Lemma bounds_ok sub req e : history_bounds sub req = e ->
  match e with Ok (_, _, limit) => 0 <= limit <= chatHistoryLimit | Err (IrcError _) => True | _ => False end.
Proof.
  intros <-. unfold history_bounds. set (b0 := parseChatHistoryBound _ _ (hr_bound0 req)).
  set (b1 := parseChatHistoryBound _ _ (hr_bound1 req)).
  destruct (_ && _); [|destruct (Z.eqb b0 zeroTime); [done|]]; cbn; (destruct (nonempty _); [destruct (Z.eqb b1 zeroTime); [done|]|]);
    cbn; (destruct (Atoi _) as [limit|]; [|done]); destruct ((limit <? 0) || _) eqn:E; try done;
    apply orb_false_iff in E as [H1%Z.ltb_ge H2%Z.ltb_ge]; done.
Qed.

Lemma send_targets_deliverable (net : network) (targets : list (string * Z)) :
  Forall deliverable ((fun t => mk_msg "CHATHISTORY" ["TARGETS"; fst t; FormatServerTime (snd t)]) <$>
    filter (fun t => match Get (nw_channels net) (fst t) with Some ch => negb (ch_Detached ch) | None => true end = true) targets).
Proof. apply Forall_fmap, Forall_true. intros t. done. Qed.

Lemma answer_one_batch self dc st net sub req s : client_at self dc s -> history_store_ok st ->
  one_batch self dc (answer_history self st net sub req) s.
Proof.
  intros Hc Hst. pose proof Hc as [Hg Hx Hd _]. unfold answer_history.
  destruct (history_bounds sub req) as [[[b0 b1] limit]|[e|]|] eqn:Eb;
    pose proof (bounds_ok sub req _ Eb) as Hb; cbn in Hb; try done; [|by apply (one_batch_fails _ _ _ _ _ e)].
  apply (one_batch_step _ _ _ _ _ (b0, b1, limit)); [done|]. eapply one_batch_step; [by apply self_dc_run|].
  case_bool_decide.
  - destruct (st_ListTargets _ _ _ _ _ _) as [targets|] eqn:Et; [|left; by eexists].
    apply (hs_targets st Hst) in Et; [|lia]. apply one_batch_answer; [done|apply send_targets_deliverable|].
    rewrite length_fmap. match goal with |- context [filter ?P ?l] => pose proof (length_filter P l) end.
    lia.
  - destruct (load_history _ _ _ _ _ _ _ _) as [l|] eqn:El; [|left; by eexists].
    apply load_limit in El as [Hl Hl2]; [|done|lia]. apply one_batch_answer; [done|done|lia].
Qed.

Lemma my_network_ok self dc s : client_at self dc s -> exists onet, my_network self s = (s, Ok onet).
Proof.
  intros [Hg Hx Hd Hn]. destruct (dc_network dc) as [r|] eqn:Er; [destruct (Hn r eq_refl) as [o Ho]; exists (Some o)|exists None];
    apply (my_network_run self s dc); try done; [right; eauto|by left].
Qed.

(** The parameters, an error, or an empty list of targets. *)
Lemma history_params_run self dc msg sub b s : client_at self dc s ->
  (exists r, history_params self msg sub b s = (s, Ok (Some r))) \/
  (exists e, history_params self msg sub b s = (s, Err (IrcError e))) \/
  history_params self msg sub b s = (answered self dc "draft/chathistory-targets" [] [] s, Ok None).
Proof.
  intros Hc. unfold history_params.
  assert (Hk : forall n (k : list string -> history_request),
    (exists r, (cneed (St := St) msg n ≫= fun l => mret (Some (k l))) s = (s, Ok (Some r))) \/
    (exists e, (cneed (St := St) msg n ≫= fun l => mret (Some (k l))) s = (s, Err (IrcError e)))).
  { intros n k. destruct (cneed_run msg n s) as [[l Hl]|[e He]]; [left|right]; eexists; unfold mbind, handler_bind;
      [by rewrite Hl|by rewrite He]. }
  repeat (case_bool_decide; [destruct b; cbn [negb]; try solve [destruct (Hk 4%nat (fun l => HistoryRequest (arg l 1) (arg l 2) "" (arg l 3))); tauto
    | destruct (Hk 5%nat (fun l => HistoryRequest (arg l 1) (arg l 2) (arg l 3) (arg l 4))); tauto
    | destruct (Hk 4%nat (fun l => HistoryRequest "" (arg l 1) (arg l 2) (arg l 3))); tauto]|]).
  - right; right. by rewrite (bind_ok _ _ _ _ _ (batch_answer self dc _ _ _ s Hc (Forall_nil_2 _))).
  - right; left. by eexists.
Qed.

(** C15: a CHATHISTORY message of a registered client ends in an error reply that
    changes nothing, or in exactly one batch for that client: at most 1000
    messages or targets, each of them tagged with the batch, and nothing is
    sent to another client, stored or sent to a server; for every subcommand
    and all parameters, provided the store honours its limit argument. *)
Theorem chathistory_one_batch self msg s dc :
  client_at self dc s -> (forall st, ss_store (c_ss s) = Some st -> history_store_ok st) ->
  one_batch self dc (on_client_chathistory self msg) s.
Proof.
  intros Hc Hst. pose proof Hc as [Hg Hx Hd Hn]. unfold on_client_chathistory.
  destruct (cneed_run msg 1 s) as [[l Hl]|[e He]]; [|by eapply one_batch_fails].
  eapply one_batch_step; [done|]. cbv zeta. destruct (my_network_ok self dc s Hc) as [onet Ho].
  eapply one_batch_step; [done|].
  destruct (history_params_run self dc msg (arg l 0) (is_Some_b onet) s Hc) as [[req Hr]|[[e He]|Ht]];
    [|by eapply one_batch_fails|right; eexists _, _, []; split; [|by rewrite (bind_ok _ _ _ _ _ Ht)]; done].
  eapply one_batch_step; [done|]. cbv beta iota. eapply one_batch_step; [by apply self_dc_run|].
  case_bool_decide; [by apply one_batch_answer|]. eapply one_batch_step; [done|]. cbv beta.
  destruct (ss_store (c_ss s)) as [st|] eqn:Es; [|by apply fail_nick_raise]. destruct (st_chathistory st); [|by apply fail_nick_raise].
  destruct onet as [o|]; [|apply one_batch_raise]. by apply answer_one_batch; [|apply Hst].
Qed.

(** ** MARKREAD *)

(** The marker after a request: the latest of the current one and the time of
    the request, which is not in the future. [None]: the request is malformed. *)
Definition marker_after (criteria : string) (current : Z) : option Z :=
  if bool_decide (criteria = "") then Some current
  else match Split2 criteria "=" with
       | (key, Some v) => if bool_decide (key = "timestamp") then Z.max current <$> (Z.min env_now <$> time_Parse v) else None
       | _ => None
       end.

Definition marker_text (t : Z) : string := if Z.eqb t zeroTime then "*" else "timestamp=" +:+ FormatServerTime t.

(** What a client of the network is sent. *)
Definition told (self : Z) (moved : bool) (target text : string) (dc : downstreamConn) : list ceffect :=
  if moved || Z.eqb (dc_id dc) self
  then Wrote (dc_id dc) <$> prepared (dc_caps dc)
         (with_prefix (Some (dc_prefix dc)) (mk_msg (if IsEnabled (dc_caps dc) "draft/read-marker" then "MARKREAD" else "READ") [target; text]))
  else [].

Lemma send_marker_run target text dc :
  send_marker target text (DSt dc None [])
  = (DSt dc None (prepared (dc_caps dc) (with_prefix (Some (dc_prefix dc))
       (mk_msg (if IsEnabled (dc_caps dc) "draft/read-marker" then "MARKREAD" else "READ") [target; text]))), Ok tt).
Proof.
  unfold send_marker, get_dc. rewrite bind_gets. cbn [d_dc]. unfold id. rewrite send_run; [done| |done].
  unfold deliverable. by destruct (IsEnabled _ "draft/read-marker").
Qed.

Lemma tell_all_run self moved target text l s :
  c_fresh s = None -> c_ctx s = ∅ -> distinct s -> (forall d, d ∈ l -> d ∈ ss_downs (c_ss s)) ->
  for_each l (fun d => when (moved || Z.eqb (dc_id d) self) (run_conn (dc_id d) (fun _ _ => send_marker target text))) s
  = (log (concat (told self moved target text <$> l)) s, Ok tt).
Proof.
  intros Hf Hx Hd. revert s Hf Hx Hd. induction l as [|d l IH]; intros s Hf Hx Hd Hin; [by rewrite log_nil|]. cbn [for_each].
  assert (H1 : when (moved || Z.eqb (dc_id d) self) (run_conn (dc_id d) (fun _ _ => send_marker target text)) s
               = (log (told self moved target text d) s, Ok tt)).
  { unfold told, when. destruct (moved || _); [|by rewrite log_nil].
    apply (run_conn_sends _ _ s d); [done| |by rewrite Hx|apply send_marker_run].
    apply get_conn_client; [done|done|]. apply Hin. by left. }
  rewrite (bind_ok _ _ _ _ _ H1), IH; [|by destruct s..|].
  - by rewrite log_log.
  - intros d' Hd'. cbn. apply Hin. by right.
Qed.

(** The notification of the push targets. *)
Definition push_effects (moved : bool) (target text : string) (o : netobj) : list ceffect :=
  if moved && is_Some_b (Get (nw_pushTargets (no_net o)) target)
  then [Did (UNet (no_ref o) (WebPush (mk_msg "MARKREAD" [target; text])))] else [].

Lemma read_push_run target text t s o : ss_heap (c_ss s) !! no_ref o = Some o ->
  exists s', read_push target text t (no_ref o) s = (s', Ok tt) /\ c_eff s' = c_eff s ++ push_effects true target text o /\
             ss_downs (c_ss s') = ss_downs (c_ss s).
Proof.
  intros Ho. unfold read_push, push_effects. rewrite (bind_ok (obj_at_ref (no_ref o)) _ s s o) by (unfold obj_at_ref; by rewrite Ho).
  destruct (Get _ _) as [p|]; cbn [is_Some_b andb]; [|exists s; by rewrite app_nil_r].
  unfold when. destruct (negb _); eexists; split; try reflexivity; done.
Qed.

Lemma update_marker_run cmd target criteria netID targetCM cur s :
  match marker_after criteria cur with
  | None => exists e, update_marker cmd target criteria netID targetCM cur s = (s, Err (IrcError e))
  | Some t =>
      if (cur <? t) && negb (db_StoreReadReceipt netID targetCM t)
      then exists e, update_marker cmd target criteria netID targetCM cur s = (s, Err (IrcError e))
      else ((cur <? t) = true -> t <= env_now) /\
           update_marker cmd target criteria netID targetCM cur s
           = (log (if cur <? t then [StoredReadReceipt netID targetCM t] else []) s, Ok (t, cur <? t))
  end.
Proof.
  unfold marker_after, update_marker, read_criteria. case_bool_decide; [by rewrite Z.ltb_irrefl, log_nil|].
  destruct (Split2 criteria "=") as [key [v|]]; [|by eexists]. case_bool_decide; cbn [negb]; [|by eexists].
  destruct (time_Parse v) as [t|]; cbn; [|by eexists]. rewrite bind_lift.
  rewrite (Z.min_comm env_now t). set (t' := if env_now <? t then env_now else t).
  assert (Ht : t' = Z.min t env_now) by (unfold t'; destruct (Z.ltb_spec env_now t); lia). rewrite <- Ht.
  destruct (Z.ltb_spec cur t') as [Hlt|Hge].
  - rewrite Z.max_r by lia. rewrite (proj2 (Z.ltb_lt cur t') Hlt). cbn [andb]. destruct (db_StoreReadReceipt _ _ _); cbn [negb]; [|by eexists].
    split; [lia|done].
  - rewrite Z.max_l by lia. rewrite Z.ltb_irrefl. cbn [andb]. by rewrite log_nil.
Qed.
____
■ EXERCISE DIRECTIONS: Set down only the lines above that fall between the line holding "(** What a client of the network is sent. *)" and the line holding "dc) (with_prefix (Some (dc_prefix dc))", inclusive, keeping each exact.

■ WRITTEN RESPONSE:
(** What a client of the network is sent. *)
Definition told (self : Z) (moved : bool) (target text : string) (dc : downstreamConn) : list ceffect :=
  if moved || Z.eqb (dc_id dc) self
  then Wrote (dc_id dc) <$> prepared (dc_caps dc)
         (with_prefix (Some (dc_prefix dc)) (mk_msg (if IsEnabled (dc_caps dc) "draft/read-marker" then "MARKREAD" else "READ") [target; text]))
  else [].

Lemma send_marker_run target text dc :
  send_marker target text (DSt dc None [])
  = (DSt dc None (prepared (dc_caps dc) (with_prefix (Some (dc_prefix dc))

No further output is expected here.